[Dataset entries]
########

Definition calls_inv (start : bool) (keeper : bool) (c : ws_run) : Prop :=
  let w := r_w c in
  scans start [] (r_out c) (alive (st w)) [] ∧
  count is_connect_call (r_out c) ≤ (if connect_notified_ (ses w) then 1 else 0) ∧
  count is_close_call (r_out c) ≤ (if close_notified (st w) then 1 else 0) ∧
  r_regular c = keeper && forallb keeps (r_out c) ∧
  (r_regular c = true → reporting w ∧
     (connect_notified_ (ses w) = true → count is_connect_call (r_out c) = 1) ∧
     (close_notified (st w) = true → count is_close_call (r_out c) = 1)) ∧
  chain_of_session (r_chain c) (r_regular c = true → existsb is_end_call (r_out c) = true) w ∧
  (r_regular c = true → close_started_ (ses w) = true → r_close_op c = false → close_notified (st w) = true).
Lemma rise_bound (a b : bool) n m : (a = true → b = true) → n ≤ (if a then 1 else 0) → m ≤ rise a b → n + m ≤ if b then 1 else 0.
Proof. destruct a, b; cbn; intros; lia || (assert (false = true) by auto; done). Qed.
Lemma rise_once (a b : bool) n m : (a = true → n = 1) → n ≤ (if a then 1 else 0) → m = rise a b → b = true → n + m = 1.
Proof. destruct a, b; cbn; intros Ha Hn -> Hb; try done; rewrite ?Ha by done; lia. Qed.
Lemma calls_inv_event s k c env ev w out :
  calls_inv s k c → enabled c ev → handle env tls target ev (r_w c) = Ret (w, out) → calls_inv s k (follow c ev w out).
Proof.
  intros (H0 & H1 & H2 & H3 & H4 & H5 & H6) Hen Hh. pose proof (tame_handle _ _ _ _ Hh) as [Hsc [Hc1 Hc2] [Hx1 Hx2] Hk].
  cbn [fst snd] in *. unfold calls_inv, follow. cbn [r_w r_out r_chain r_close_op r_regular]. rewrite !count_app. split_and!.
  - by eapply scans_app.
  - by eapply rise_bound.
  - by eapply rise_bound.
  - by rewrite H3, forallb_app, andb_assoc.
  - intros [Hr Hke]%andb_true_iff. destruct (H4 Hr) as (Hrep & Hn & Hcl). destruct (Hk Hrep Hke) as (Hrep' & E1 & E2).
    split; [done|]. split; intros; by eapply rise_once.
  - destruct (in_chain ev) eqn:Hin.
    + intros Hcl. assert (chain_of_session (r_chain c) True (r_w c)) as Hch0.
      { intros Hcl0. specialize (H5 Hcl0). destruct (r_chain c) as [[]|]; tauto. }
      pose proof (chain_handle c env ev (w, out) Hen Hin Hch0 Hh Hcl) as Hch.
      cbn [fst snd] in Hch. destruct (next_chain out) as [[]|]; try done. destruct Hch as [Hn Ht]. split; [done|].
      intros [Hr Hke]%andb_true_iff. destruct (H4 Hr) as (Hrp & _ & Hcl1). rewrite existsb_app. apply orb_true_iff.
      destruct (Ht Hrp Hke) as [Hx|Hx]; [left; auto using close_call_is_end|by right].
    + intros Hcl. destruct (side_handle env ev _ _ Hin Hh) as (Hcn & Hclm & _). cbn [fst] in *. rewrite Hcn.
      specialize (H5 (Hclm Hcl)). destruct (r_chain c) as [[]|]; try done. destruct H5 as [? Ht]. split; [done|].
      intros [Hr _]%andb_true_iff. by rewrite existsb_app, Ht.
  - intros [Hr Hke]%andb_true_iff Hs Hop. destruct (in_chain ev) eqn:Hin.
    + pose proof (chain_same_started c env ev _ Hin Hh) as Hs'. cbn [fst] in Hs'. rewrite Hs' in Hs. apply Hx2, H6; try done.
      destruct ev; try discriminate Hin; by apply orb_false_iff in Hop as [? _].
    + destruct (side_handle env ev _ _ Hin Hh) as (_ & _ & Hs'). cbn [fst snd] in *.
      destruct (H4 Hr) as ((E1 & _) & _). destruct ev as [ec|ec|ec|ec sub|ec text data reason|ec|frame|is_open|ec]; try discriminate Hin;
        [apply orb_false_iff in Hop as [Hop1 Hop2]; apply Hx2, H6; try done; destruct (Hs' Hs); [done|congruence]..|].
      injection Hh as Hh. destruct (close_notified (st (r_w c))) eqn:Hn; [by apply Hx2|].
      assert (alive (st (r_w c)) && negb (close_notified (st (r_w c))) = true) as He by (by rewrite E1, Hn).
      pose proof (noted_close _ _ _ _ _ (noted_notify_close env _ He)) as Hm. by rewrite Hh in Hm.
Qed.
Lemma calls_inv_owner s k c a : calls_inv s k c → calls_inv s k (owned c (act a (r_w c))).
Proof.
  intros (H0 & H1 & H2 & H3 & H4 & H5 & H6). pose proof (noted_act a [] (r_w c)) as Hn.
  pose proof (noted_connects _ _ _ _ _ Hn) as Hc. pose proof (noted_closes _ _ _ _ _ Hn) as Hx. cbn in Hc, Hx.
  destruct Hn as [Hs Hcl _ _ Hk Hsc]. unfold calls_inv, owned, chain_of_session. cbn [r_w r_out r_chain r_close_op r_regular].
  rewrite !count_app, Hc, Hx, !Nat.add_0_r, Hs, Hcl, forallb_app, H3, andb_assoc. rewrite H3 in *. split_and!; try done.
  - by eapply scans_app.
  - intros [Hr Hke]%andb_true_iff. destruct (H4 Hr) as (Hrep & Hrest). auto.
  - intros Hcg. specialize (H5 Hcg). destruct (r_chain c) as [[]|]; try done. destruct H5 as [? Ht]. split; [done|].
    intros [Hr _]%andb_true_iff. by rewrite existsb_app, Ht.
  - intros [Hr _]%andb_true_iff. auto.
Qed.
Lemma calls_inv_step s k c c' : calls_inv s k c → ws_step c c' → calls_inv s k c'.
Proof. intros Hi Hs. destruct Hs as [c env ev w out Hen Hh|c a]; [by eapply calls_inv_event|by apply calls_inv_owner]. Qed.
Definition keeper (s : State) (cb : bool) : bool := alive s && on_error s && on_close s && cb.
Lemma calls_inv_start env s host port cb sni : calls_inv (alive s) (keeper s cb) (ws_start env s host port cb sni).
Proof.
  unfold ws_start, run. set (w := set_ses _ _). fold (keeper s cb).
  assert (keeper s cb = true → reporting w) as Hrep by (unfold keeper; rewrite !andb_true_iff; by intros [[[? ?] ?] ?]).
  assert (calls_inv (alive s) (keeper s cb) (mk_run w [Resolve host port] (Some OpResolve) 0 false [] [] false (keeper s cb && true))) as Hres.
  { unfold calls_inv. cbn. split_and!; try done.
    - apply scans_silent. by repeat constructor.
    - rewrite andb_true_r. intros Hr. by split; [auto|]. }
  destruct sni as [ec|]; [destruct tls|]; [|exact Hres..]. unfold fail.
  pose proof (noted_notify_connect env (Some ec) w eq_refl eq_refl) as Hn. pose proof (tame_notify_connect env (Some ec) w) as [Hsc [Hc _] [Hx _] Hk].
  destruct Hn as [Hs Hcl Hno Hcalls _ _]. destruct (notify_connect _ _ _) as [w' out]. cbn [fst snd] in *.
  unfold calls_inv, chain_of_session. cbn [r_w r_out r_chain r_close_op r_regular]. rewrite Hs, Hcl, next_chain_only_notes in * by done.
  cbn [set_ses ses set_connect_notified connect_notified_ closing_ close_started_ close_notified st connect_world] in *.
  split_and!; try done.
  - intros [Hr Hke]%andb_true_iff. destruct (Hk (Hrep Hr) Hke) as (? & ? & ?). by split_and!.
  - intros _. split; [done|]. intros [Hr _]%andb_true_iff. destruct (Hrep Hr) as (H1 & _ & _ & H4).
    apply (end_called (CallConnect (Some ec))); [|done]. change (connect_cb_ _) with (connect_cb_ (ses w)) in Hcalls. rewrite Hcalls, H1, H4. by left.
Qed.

########

#### Description of the task:
Given the data above, transcribe exactly the lines from the one containing "[apply orb_false_iff in" down to the one containing "(r_w c)) as Hn.", and no others.

#### Output below:
        [apply orb_false_iff in Hop as [Hop1 Hop2]; apply Hx2, H6; try done; destruct (Hs' Hs); [done|congruence]..|].
      injection Hh as Hh. destruct (close_notified (st (r_w c))) eqn:Hn; [by apply Hx2|].
      assert (alive (st (r_w c)) && negb (close_notified (st (r_w c))) = true) as He by (by rewrite E1, Hn).
      pose proof (noted_close _ _ _ _ _ (noted_notify_close env _ He)) as Hm. by rewrite Hh in Hm.
Qed.
Lemma calls_inv_owner s k c a : calls_inv s k c → calls_inv s k (owned c (act a (r_w c))).
Proof.
  intros (H0 & H1 & H2 & H3 & H4 & H5 & H6). pose proof (noted_act a [] (r_w c)) as Hn.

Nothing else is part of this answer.